■ Collected data entries

Lemma branchHash_map cs b : branchHash (childAt cs b) = default 0 (map branchHash cs !! b).
Proof. unfold childAt. rewrite list_lookup_fmap. by destruct (cs !! b) as [[c|]|]. Qed.

(** Two inner nodes with the same hash have the same hash in every branch. *)
Lemma branches_eq type d p cs cs' :
  wfNode type d p (Inner cs) -> wfNode type d p (Inner cs') ->
  noCollision (preimages (Inner cs) ++ preimages (Inner cs')) -> hash (Inner cs) = hash (Inner cs') ->
  forall b, branchHash (childAt cs b) = branchHash (childAt cs' b).
Proof.
  intros Hn Hn' Hnc E b.
  destruct (noCollision_app _ _ Hnc) as [H1 H2].
  pose proof (childHashes_range _ _ _ _ Hn H1) as R1. pose proof (childHashes_range _ _ _ _ Hn' H2) as R2.
  assert (Hz : forall cs0,
    existsb (fun c => match c with Some _ => true | None => false end) cs0 = false -> branchHash (childAt cs0 b) = 0).
  { intros cs0 Hex. destruct (childAt cs0 b) as [c|] eqn:Ec; [|done].
    assert (existsb (fun c => match c with Some _ => true | None => false end) cs0 = true); [|congruence].
    apply existsb_children. by exists b, c. }
  pose proof (proj1 H1 _ (list_elem_of_here _ _)) as P1. pose proof (proj1 H2 _ (list_elem_of_here _ _)) as P2.
  cbn [nodeHash] in E. destruct (existsb _ cs) eqn:E1, (existsb _ cs') eqn:E2; [|lia|lia|by rewrite !Hz].
  apply (noCollision_heads _ _ _ _ Hnc) in E.
  apply app_inv_head, words_inj in E; [|by inversion Hn; inversion Hn'; subst; rewrite !length_map; congruence|done|done].
  rewrite !branchHash_map. unfold branchHash. by rewrite E.
Qed.

Lemma hash_inj type : validType type -> forall d p n, wfNode type d p n -> forall m,
  wfNode type d p m -> (type = TnTransactionNm -> keyed n /\ keyed m) ->
  noCollision (preimages n ++ preimages m) -> hash n = hash m -> n = m.
Proof.
  intros Ht d p n Hn. induction Hn as [d p item Hd Hk Hp|d p cs Hd Hl Hc IH Htwo]; intros m Hm Hkey Hnc E.
  - inversion Hm as [? ? item' Hd' Hk' Hp'|? ? cs Hd' Hl Hc Htwo]; subst.
    + cbn [nodeHash] in E. pose proof E as Eh. apply (noCollision_heads _ _ _ _ Hnc) in E. f_equal.
      apply (leafPreimage_inj type); try done. intros ->. destruct (Hkey eq_refl) as [K1 K2].
      rewrite (K1 item), (K2 item') by by apply list_elem_of_singleton. done.
    + exfalso. pose proof (hash_nonzero _ _ _ _ Hm ltac:(lia)) as Hz.
      destruct (noCollision_app _ _ Hnc) as [Hnl Hnr].
      cbn [nodeHash] in E, Hz. destruct (existsb _ cs); [|first [specialize (Hz Hnl)|specialize (Hz Hnr)]; lia].
      apply (noCollision_heads _ _ _ _ Hnc) in E. destruct type; [done|..]; by apply prefixBytes_app in E as [? _].
  - assert (Hn : wfNode type d p (Inner cs)) by by constructor.
    inversion Hm as [? ? item' Hd' Hk' Hp'|? ? cs' Hd' Hl' Hc' Htwo']; subst.
    + exfalso. pose proof (hash_nonzero _ _ _ _ Hn ltac:(lia)) as Hz.
      destruct (noCollision_app _ _ Hnc) as [Hnl Hnr].
      cbn [nodeHash] in E, Hz. destruct (existsb _ cs); [|first [specialize (Hz Hnl)|specialize (Hz Hnr)]; lia].
      apply (noCollision_heads _ _ _ _ Hnc) in E. destruct type; [done|..]; by apply prefixBytes_app in E as [? _].
    + apply (wfNode_canonical type d p); [done|done|]. intros x. rewrite !elem_of_items_inner.
      assert (Hb : forall b, branchHash (childAt cs b) = branchHash (childAt cs' b)) by (apply (branches_eq type d p); done).
      assert (Hcc : forall b c c', childAt cs b = Some c -> childAt cs' b = Some c' -> c = c').
      { intros b c c' E1 E2. apply (IH b c E1); [by apply Hc'| | |].
        - intros Et. destruct (Hkey Et) as [K1 K2]. split; intros z Hz; [apply K1|apply K2]; apply elem_of_items_inner; eauto.
        - eapply noCollision_sub; [exact Hnc|]. intros z [Hz|Hz]%elem_of_app; apply elem_of_app; [left|right]; by eapply preimages_child.
        - specialize (Hb b). by rewrite E1, E2 in Hb. }
      assert (Hsome : forall b, (exists c, childAt cs b = Some c) <-> (exists c, childAt cs' b = Some c)).
      { intros b. specialize (Hb b). split; intros [c Ec]; rewrite Ec in Hb; cbn [branchHash] in Hb.
        - destruct (childAt cs' b) as [c'|]; [by exists c'|]. exfalso. cbn in Hb.
          pose proof (hash_nonzero _ _ _ _ (Hc b c Ec) ltac:(lia)) as Hz.
          assert (noCollision (preimages c)); [|specialize (Hz ltac:(done)); lia].
          eapply noCollision_sub; [exact Hnc|]. intros z Hz'. apply elem_of_app. left. by eapply preimages_child.
        - destruct (childAt cs b) as [c'|]; [by exists c'|]. exfalso. cbn in Hb.
          pose proof (hash_nonzero _ _ _ _ (Hc' b c Ec) ltac:(lia)) as Hz.
          assert (noCollision (preimages c)); [|specialize (Hz ltac:(done)); lia].
          eapply noCollision_sub; [exact Hnc|]. intros z Hz'. apply elem_of_app. right. by eapply preimages_child. }
      split; intros (b & c & Ec & Hx).
      * destruct (proj1 (Hsome b) ltac:(by exists c)) as [c' Ec']. exists b, c'.
        split; [done|]. by rewrite <-(Hcc b c c' Ec Ec').
      * destruct (proj2 (Hsome b) ltac:(by exists c)) as [c' Ec']. exists b, c'.
        split; [done|]. by rewrite (Hcc b c' c Ec' Ec).
Qed.
End Hash.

■ EXERCISE DIRECTIONS
Please copy the lines in the records above between the one holding "(childAt cs' b)." and the one holding "apply (leafPreimage_inj type);", inclusive, exactly and with no other line.

■ ANSWER SPACE
  forall b, branchHash (childAt cs b) = branchHash (childAt cs' b).
Proof.
  intros Hn Hn' Hnc E b.
  destruct (noCollision_app _ _ Hnc) as [H1 H2].
  pose proof (childHashes_range _ _ _ _ Hn H1) as R1. pose proof (childHashes_range _ _ _ _ Hn' H2) as R2.
  assert (Hz : forall cs0,
    existsb (fun c => match c with Some _ => true | None => false end) cs0 = false -> branchHash (childAt cs0 b) = 0).
  { intros cs0 Hex. destruct (childAt cs0 b) as [c|] eqn:Ec; [|done].
    assert (existsb (fun c => match c with Some _ => true | None => false end) cs0 = true); [|congruence].
    apply existsb_children. by exists b, c. }
  pose proof (proj1 H1 _ (list_elem_of_here _ _)) as P1. pose proof (proj1 H2 _ (list_elem_of_here _ _)) as P2.
  cbn [nodeHash] in E. destruct (existsb _ cs) eqn:E1, (existsb _ cs') eqn:E2; [|lia|lia|by rewrite !Hz].
  apply (noCollision_heads _ _ _ _ Hnc) in E.
  apply app_inv_head, words_inj in E; [|by inversion Hn; inversion Hn'; subst; rewrite !length_map; congruence|done|done].
  rewrite !branchHash_map. unfold branchHash. by rewrite E.
Qed.

Lemma hash_inj type : validType type -> forall d p n, wfNode type d p n -> forall m,
  wfNode type d p m -> (type = TnTransactionNm -> keyed n /\ keyed m) ->
  noCollision (preimages n ++ preimages m) -> hash n = hash m -> n = m.
Proof.
  intros Ht d p n Hn. induction Hn as [d p item Hd Hk Hp|d p cs Hd Hl Hc IH Htwo]; intros m Hm Hkey Hnc E.
  - inversion Hm as [? ? item' Hd' Hk' Hp'|? ? cs Hd' Hl Hc Htwo]; subst.
    + cbn [nodeHash] in E. pose proof E as Eh. apply (noCollision_heads _ _ _ _ Hnc) in E. f_equal.
      apply (leafPreimage_inj type); try done. intros ->. destruct (Hkey eq_refl) as [K1 K2].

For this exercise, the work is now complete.